(Dataset entries)
* * * * *
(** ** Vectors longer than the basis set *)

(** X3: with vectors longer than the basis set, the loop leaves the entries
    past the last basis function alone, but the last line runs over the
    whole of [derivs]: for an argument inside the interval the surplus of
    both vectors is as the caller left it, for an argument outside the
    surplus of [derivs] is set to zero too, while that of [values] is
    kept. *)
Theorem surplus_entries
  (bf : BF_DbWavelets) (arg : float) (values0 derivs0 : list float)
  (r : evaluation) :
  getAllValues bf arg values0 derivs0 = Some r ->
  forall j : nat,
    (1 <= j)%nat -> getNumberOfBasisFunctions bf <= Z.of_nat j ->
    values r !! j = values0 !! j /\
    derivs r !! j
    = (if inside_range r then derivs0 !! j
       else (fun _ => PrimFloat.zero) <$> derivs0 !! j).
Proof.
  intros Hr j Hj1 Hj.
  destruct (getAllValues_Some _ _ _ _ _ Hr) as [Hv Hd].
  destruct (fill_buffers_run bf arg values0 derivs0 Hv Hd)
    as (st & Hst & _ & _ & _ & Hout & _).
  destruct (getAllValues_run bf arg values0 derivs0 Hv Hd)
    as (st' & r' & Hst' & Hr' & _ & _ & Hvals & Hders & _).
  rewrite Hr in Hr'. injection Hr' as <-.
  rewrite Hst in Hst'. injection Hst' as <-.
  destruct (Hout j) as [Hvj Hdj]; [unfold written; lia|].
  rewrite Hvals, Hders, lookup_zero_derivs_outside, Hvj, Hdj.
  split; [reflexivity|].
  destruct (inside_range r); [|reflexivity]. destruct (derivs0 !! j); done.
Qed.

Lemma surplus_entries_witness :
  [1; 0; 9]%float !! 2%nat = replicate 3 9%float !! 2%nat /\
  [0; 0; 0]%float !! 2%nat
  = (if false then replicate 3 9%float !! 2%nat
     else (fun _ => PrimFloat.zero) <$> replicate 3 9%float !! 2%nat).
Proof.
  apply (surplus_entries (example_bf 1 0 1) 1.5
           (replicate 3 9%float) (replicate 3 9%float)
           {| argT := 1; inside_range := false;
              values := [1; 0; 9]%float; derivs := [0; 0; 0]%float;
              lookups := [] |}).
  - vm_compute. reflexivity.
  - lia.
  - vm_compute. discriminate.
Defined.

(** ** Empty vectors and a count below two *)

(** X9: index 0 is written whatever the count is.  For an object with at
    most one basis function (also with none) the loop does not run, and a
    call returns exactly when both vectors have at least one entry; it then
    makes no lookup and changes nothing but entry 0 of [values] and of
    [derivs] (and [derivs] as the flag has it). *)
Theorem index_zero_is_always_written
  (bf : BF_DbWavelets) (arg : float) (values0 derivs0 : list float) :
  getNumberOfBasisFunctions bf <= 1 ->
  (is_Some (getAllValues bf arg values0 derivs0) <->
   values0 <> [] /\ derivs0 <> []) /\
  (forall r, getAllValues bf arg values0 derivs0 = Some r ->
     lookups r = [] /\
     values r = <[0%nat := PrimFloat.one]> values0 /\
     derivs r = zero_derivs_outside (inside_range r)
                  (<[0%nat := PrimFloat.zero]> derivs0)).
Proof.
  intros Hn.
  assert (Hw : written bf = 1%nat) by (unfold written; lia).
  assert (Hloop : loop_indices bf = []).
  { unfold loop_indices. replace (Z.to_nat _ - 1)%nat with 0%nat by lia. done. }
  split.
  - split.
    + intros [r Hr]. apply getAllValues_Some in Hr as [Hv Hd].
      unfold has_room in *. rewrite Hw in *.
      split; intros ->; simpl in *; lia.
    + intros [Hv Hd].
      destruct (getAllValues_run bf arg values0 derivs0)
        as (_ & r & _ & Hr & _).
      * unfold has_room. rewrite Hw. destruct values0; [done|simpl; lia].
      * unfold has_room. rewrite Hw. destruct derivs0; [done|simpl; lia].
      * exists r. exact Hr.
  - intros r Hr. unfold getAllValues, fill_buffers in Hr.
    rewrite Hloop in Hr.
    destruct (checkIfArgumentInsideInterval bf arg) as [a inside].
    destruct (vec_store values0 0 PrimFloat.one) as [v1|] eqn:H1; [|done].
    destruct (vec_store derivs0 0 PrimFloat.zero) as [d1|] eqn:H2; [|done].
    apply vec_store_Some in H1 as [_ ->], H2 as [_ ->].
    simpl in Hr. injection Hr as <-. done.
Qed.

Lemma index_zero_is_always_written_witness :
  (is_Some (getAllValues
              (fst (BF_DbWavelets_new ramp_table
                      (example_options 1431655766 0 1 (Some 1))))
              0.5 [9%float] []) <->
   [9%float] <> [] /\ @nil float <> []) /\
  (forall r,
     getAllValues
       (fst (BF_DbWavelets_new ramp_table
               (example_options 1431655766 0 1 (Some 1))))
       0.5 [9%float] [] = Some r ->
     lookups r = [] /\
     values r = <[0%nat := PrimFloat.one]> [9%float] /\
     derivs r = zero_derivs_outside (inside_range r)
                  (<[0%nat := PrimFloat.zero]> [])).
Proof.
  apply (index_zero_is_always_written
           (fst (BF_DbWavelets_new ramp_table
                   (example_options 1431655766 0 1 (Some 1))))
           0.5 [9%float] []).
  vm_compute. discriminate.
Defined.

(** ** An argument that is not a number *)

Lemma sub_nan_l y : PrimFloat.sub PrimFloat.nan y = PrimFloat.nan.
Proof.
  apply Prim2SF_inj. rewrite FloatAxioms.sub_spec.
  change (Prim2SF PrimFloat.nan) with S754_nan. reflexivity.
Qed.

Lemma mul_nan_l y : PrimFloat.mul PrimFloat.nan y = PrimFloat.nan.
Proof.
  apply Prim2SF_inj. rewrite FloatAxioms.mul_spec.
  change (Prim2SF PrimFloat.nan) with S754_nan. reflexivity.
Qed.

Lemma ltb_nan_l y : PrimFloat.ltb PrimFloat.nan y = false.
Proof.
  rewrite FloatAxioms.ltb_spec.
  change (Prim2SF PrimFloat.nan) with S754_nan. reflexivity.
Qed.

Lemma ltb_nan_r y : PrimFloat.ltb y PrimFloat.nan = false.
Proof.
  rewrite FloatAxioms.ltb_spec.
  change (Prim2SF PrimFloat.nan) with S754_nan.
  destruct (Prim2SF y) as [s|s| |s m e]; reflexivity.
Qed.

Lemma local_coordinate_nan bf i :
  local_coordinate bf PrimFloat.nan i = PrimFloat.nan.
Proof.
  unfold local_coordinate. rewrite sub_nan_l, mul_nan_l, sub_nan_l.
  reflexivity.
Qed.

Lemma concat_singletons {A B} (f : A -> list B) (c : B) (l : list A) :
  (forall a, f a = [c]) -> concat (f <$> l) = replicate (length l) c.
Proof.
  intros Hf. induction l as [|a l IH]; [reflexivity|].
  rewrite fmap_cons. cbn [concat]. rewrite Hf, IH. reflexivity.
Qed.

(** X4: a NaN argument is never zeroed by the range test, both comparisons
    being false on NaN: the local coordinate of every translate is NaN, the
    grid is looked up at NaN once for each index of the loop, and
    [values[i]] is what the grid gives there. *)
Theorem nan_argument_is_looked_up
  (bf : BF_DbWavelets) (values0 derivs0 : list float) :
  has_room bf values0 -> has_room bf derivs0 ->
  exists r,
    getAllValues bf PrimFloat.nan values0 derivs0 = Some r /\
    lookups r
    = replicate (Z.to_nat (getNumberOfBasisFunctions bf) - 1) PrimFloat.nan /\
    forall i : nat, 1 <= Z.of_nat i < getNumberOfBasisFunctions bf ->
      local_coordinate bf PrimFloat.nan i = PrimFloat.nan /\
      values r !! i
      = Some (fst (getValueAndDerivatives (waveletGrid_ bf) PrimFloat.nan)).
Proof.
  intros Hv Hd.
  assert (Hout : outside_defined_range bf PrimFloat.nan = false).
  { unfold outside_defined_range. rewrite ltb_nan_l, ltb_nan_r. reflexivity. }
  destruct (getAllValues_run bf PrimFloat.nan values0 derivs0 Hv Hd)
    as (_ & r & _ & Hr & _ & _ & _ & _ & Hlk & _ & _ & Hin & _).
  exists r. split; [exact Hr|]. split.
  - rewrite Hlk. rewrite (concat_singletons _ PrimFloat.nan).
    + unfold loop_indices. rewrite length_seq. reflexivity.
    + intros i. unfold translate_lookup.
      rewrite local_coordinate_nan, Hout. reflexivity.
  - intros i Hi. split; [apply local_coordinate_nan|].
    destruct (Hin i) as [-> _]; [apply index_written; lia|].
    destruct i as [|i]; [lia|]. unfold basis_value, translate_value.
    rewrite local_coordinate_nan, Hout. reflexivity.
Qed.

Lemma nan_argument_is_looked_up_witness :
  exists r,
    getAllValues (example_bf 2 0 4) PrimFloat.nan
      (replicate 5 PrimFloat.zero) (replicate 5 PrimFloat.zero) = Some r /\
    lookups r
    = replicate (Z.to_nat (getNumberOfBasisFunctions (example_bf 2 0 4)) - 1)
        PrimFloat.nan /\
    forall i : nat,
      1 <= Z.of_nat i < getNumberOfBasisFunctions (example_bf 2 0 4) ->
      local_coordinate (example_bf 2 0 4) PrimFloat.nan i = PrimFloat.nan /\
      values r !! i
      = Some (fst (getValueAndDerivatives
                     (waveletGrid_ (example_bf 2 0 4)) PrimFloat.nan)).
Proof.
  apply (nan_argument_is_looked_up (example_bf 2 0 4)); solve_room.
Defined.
* * * * *
Transcribe the records above exactly, from the opening line down to and including the line with "whole of [derivs]: for".

▶ Output
(** ** Vectors longer than the basis set *)

(** X3: with vectors longer than the basis set, the loop leaves the entries
    past the last basis function alone, but the last line runs over the
    whole of [derivs]: for an argument inside the interval the surplus of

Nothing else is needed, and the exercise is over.